Instructions to follow
Restrict the output to the lines below starting at the one that contains "intros Hc. unfold utf8_encode_cp." and ending at the one that contains "destruct (c <? 128) eqn:E.", and restate them word for word, both ends included.

Saved data entries

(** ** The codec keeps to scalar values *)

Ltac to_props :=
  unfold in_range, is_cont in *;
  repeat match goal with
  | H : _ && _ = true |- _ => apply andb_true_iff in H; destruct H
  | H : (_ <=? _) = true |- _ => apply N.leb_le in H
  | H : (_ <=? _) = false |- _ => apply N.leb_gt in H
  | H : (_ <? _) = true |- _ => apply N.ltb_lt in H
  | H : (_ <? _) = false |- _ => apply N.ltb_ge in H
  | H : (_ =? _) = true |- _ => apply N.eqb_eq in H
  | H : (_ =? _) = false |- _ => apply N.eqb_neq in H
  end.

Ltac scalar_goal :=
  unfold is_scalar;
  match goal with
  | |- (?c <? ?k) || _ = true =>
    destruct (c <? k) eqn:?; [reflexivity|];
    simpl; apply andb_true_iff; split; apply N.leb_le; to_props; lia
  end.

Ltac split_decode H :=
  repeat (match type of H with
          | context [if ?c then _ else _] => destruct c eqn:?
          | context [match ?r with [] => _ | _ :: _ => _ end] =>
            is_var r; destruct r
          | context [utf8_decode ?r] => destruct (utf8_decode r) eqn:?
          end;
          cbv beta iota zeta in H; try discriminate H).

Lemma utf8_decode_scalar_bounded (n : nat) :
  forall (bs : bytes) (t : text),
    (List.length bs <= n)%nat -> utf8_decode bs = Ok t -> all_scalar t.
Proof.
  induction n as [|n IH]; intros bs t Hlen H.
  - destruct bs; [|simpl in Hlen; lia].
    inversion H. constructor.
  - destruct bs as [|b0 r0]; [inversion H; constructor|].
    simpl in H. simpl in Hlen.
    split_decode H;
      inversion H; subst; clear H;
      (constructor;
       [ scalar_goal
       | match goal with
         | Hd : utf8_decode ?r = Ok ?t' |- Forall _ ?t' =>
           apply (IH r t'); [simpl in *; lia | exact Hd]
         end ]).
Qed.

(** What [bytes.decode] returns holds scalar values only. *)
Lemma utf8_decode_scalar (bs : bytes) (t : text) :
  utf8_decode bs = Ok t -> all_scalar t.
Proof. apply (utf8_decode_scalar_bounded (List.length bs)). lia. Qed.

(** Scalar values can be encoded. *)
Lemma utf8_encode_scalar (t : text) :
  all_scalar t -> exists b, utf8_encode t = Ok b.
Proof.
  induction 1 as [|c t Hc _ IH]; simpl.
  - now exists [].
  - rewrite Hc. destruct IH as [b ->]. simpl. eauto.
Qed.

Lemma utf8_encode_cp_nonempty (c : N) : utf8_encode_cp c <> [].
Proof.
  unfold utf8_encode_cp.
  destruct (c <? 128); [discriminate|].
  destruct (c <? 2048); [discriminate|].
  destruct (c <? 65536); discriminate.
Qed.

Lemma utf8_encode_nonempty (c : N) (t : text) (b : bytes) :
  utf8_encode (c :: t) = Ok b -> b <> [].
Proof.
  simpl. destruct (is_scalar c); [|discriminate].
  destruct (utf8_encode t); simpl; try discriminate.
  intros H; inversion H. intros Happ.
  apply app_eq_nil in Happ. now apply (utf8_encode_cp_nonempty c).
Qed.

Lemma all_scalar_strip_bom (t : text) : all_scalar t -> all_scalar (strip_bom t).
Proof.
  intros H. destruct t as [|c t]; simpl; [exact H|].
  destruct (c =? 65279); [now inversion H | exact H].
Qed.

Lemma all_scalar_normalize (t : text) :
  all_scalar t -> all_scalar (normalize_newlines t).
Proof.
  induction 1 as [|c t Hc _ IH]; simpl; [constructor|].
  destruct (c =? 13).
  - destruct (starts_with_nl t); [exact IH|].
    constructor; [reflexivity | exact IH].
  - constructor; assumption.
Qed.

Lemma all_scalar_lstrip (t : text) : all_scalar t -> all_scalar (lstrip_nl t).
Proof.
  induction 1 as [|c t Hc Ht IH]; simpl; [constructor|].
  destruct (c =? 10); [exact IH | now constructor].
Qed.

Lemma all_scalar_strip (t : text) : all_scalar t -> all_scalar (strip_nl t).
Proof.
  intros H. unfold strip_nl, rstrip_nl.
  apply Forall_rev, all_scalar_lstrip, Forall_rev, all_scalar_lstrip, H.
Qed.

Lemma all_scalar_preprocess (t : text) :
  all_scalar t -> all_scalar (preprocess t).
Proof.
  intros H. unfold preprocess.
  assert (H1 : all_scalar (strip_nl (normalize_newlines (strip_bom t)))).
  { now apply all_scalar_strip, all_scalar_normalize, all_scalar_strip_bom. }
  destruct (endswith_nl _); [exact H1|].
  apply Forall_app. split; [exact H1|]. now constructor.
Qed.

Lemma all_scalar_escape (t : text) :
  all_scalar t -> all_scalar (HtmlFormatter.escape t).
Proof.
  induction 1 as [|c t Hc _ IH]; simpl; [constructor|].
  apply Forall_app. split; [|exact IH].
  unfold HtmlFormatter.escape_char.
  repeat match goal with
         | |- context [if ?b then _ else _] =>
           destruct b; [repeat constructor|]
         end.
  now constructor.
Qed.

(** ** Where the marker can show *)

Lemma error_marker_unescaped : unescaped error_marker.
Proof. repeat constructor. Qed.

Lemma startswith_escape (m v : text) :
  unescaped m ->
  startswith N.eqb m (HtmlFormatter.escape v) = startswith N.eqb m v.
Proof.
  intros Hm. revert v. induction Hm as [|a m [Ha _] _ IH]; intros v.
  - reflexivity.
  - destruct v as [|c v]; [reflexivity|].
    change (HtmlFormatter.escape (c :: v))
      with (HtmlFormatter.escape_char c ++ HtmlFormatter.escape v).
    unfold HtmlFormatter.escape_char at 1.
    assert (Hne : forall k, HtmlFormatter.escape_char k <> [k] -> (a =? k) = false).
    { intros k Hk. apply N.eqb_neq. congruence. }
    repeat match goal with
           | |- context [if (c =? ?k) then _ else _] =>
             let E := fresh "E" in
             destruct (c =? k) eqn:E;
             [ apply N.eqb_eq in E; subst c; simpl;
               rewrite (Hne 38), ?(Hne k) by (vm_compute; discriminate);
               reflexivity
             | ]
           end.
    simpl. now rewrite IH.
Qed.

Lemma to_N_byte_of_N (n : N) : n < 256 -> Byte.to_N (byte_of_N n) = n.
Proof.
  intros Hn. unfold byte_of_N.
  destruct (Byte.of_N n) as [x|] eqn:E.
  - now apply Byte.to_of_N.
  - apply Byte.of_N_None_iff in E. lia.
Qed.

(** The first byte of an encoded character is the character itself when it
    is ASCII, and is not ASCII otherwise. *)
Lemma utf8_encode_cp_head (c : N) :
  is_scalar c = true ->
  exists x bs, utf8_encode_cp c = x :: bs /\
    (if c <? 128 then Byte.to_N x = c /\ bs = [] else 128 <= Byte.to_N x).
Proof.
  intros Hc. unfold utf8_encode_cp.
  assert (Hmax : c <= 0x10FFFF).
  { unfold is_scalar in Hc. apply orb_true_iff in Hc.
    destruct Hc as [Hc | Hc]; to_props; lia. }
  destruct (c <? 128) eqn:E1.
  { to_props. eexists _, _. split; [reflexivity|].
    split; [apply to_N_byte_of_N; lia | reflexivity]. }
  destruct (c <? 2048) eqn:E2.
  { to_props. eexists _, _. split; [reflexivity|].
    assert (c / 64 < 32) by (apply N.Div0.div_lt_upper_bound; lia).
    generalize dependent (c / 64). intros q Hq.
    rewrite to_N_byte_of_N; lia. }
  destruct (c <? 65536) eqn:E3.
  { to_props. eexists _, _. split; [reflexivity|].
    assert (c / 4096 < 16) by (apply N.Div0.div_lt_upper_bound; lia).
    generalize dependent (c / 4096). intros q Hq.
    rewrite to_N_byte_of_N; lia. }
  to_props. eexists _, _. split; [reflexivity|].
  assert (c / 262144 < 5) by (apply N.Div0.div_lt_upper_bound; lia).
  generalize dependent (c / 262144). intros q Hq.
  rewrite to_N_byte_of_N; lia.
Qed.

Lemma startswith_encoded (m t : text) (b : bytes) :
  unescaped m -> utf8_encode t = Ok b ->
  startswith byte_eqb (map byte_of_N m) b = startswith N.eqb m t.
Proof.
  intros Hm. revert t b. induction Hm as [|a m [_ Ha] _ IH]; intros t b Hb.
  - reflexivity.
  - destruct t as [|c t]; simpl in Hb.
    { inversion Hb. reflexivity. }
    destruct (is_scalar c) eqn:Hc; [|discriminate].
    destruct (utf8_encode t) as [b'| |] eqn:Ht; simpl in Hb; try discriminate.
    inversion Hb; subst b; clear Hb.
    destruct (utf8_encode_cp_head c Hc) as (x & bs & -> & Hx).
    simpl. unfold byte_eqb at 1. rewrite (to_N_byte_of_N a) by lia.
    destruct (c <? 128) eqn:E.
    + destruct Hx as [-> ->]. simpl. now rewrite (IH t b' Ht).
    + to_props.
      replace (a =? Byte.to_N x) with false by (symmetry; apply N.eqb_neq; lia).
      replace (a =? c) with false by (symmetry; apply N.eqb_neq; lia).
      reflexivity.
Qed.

Output for this task
  intros Hc. unfold utf8_encode_cp.
  assert (Hmax : c <= 0x10FFFF).
  { unfold is_scalar in Hc. apply orb_true_iff in Hc.
    destruct Hc as [Hc | Hc]; to_props; lia. }
  destruct (c <? 128) eqn:E1.
  { to_props. eexists _, _. split; [reflexivity|].
    split; [apply to_N_byte_of_N; lia | reflexivity]. }
  destruct (c <? 2048) eqn:E2.
  { to_props. eexists _, _. split; [reflexivity|].
    assert (c / 64 < 32) by (apply N.Div0.div_lt_upper_bound; lia).
    generalize dependent (c / 64). intros q Hq.
    rewrite to_N_byte_of_N; lia. }
  destruct (c <? 65536) eqn:E3.
  { to_props. eexists _, _. split; [reflexivity|].
    assert (c / 4096 < 16) by (apply N.Div0.div_lt_upper_bound; lia).
    generalize dependent (c / 4096). intros q Hq.
    rewrite to_N_byte_of_N; lia. }
  to_props. eexists _, _. split; [reflexivity|].
  assert (c / 262144 < 5) by (apply N.Div0.div_lt_upper_bound; lia).
  generalize dependent (c / 262144). intros q Hq.
  rewrite to_N_byte_of_N; lia.
Qed.

Lemma startswith_encoded (m t : text) (b : bytes) :
  unescaped m -> utf8_encode t = Ok b ->
  startswith byte_eqb (map byte_of_N m) b = startswith N.eqb m t.
Proof.
  intros Hm. revert t b. induction Hm as [|a m [_ Ha] _ IH]; intros t b Hb.
  - reflexivity.
  - destruct t as [|c t]; simpl in Hb.
    { inversion Hb. reflexivity. }
    destruct (is_scalar c) eqn:Hc; [|discriminate].
    destruct (utf8_encode t) as [b'| |] eqn:Ht; simpl in Hb; try discriminate.
    inversion Hb; subst b; clear Hb.
    destruct (utf8_encode_cp_head c Hc) as (x & bs & -> & Hx).
    simpl. unfold byte_eqb at 1. rewrite (to_N_byte_of_N a) by lia.
    destruct (c <? 128) eqn:E.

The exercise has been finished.